### EXERCISE PROMPT
Below this line is a set of entries; quote exactly the lines from the line that contains "Forall (λ file" to the line that contains "filename = true →", both lines included.

### AVAILABLE RECORDS
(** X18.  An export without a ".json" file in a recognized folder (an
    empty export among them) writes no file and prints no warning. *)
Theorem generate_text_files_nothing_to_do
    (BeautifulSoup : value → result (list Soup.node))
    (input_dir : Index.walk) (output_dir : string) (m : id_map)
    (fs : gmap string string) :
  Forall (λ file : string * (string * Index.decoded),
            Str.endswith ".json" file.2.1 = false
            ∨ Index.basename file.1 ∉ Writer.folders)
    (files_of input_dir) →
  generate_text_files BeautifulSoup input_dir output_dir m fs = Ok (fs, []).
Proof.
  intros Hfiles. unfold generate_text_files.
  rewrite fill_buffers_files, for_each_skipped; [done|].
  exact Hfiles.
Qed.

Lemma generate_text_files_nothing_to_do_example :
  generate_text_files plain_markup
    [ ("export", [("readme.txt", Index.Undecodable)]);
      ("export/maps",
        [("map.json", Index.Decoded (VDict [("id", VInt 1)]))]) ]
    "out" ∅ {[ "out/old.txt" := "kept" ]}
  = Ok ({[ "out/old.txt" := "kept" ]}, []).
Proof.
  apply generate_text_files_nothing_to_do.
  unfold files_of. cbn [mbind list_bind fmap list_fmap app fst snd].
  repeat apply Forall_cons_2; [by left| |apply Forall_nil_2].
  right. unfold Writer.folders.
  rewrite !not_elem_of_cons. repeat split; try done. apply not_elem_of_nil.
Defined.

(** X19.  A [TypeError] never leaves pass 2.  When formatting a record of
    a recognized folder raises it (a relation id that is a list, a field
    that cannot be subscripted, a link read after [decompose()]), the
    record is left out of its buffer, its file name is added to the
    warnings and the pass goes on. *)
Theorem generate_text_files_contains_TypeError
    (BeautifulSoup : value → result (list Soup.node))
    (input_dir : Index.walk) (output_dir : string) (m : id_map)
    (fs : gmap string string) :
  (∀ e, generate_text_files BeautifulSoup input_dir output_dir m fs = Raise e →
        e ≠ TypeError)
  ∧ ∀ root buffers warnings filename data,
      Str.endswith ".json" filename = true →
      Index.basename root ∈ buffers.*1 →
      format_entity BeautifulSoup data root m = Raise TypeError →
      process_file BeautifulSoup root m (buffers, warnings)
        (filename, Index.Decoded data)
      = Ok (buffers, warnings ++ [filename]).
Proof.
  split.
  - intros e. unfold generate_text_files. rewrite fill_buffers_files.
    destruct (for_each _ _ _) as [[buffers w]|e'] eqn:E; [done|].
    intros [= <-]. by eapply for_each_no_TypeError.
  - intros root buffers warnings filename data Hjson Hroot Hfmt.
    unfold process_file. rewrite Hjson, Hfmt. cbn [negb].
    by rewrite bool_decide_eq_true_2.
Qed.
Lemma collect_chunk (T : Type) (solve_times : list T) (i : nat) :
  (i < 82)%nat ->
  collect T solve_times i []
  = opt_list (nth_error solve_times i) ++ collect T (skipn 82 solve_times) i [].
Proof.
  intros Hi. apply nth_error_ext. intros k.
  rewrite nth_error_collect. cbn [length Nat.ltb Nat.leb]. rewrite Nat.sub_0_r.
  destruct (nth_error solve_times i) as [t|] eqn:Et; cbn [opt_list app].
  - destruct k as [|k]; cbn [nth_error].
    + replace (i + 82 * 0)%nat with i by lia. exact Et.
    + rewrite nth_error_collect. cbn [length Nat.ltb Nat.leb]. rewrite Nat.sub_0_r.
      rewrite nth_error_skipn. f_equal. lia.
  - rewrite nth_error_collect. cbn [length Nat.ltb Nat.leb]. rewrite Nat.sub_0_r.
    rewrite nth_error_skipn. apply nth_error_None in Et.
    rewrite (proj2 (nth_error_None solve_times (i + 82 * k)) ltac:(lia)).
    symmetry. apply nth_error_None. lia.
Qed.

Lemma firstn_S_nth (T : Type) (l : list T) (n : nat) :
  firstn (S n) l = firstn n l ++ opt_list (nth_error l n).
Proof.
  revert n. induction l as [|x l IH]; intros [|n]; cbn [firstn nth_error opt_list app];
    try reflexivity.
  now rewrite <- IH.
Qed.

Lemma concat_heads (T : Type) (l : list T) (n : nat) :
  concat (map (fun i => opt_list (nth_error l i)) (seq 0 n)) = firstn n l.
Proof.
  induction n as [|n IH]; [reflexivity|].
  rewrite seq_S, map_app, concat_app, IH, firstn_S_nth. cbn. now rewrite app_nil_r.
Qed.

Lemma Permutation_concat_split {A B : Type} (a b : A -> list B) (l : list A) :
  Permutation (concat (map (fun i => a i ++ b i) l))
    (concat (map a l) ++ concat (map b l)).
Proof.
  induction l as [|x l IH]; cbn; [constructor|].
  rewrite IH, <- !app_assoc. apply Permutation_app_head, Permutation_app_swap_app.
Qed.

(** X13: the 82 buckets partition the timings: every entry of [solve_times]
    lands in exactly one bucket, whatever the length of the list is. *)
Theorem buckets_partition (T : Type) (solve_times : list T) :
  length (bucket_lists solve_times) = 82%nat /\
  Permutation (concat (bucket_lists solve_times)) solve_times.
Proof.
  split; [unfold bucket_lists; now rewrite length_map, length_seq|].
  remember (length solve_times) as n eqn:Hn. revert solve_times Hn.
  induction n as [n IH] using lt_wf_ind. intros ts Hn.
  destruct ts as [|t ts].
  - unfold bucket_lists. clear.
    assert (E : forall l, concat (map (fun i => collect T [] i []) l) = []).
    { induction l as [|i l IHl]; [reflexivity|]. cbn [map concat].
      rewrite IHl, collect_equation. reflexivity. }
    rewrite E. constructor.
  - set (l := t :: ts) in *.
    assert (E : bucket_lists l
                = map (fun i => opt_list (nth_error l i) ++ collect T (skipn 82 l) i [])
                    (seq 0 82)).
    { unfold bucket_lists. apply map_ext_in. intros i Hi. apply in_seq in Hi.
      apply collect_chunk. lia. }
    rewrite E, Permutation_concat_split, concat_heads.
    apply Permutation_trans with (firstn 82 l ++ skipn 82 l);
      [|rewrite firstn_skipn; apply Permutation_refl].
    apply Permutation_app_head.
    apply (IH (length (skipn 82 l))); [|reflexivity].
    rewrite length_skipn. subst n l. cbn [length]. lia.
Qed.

### COMPLETED EXERCISE
  Forall (λ file : string * (string * Index.decoded),
            Str.endswith ".json" file.2.1 = false
            ∨ Index.basename file.1 ∉ Writer.folders)
    (files_of input_dir) →
  generate_text_files BeautifulSoup input_dir output_dir m fs = Ok (fs, []).
Proof.
  intros Hfiles. unfold generate_text_files.
  rewrite fill_buffers_files, for_each_skipped; [done|].
  exact Hfiles.
Qed.

Lemma generate_text_files_nothing_to_do_example :
  generate_text_files plain_markup
    [ ("export", [("readme.txt", Index.Undecodable)]);
      ("export/maps",
        [("map.json", Index.Decoded (VDict [("id", VInt 1)]))]) ]
    "out" ∅ {[ "out/old.txt" := "kept" ]}
  = Ok ({[ "out/old.txt" := "kept" ]}, []).
Proof.
  apply generate_text_files_nothing_to_do.
  unfold files_of. cbn [mbind list_bind fmap list_fmap app fst snd].
  repeat apply Forall_cons_2; [by left| |apply Forall_nil_2].
  right. unfold Writer.folders.
  rewrite !not_elem_of_cons. repeat split; try done. apply not_elem_of_nil.
Defined.

(** X19.  A [TypeError] never leaves pass 2.  When formatting a record of
    a recognized folder raises it (a relation id that is a list, a field
    that cannot be subscripted, a link read after [decompose()]), the
    record is left out of its buffer, its file name is added to the
    warnings and the pass goes on. *)
Theorem generate_text_files_contains_TypeError
    (BeautifulSoup : value → result (list Soup.node))
    (input_dir : Index.walk) (output_dir : string) (m : id_map)
    (fs : gmap string string) :
  (∀ e, generate_text_files BeautifulSoup input_dir output_dir m fs = Raise e →
        e ≠ TypeError)
  ∧ ∀ root buffers warnings filename data,
      Str.endswith ".json" filename = true →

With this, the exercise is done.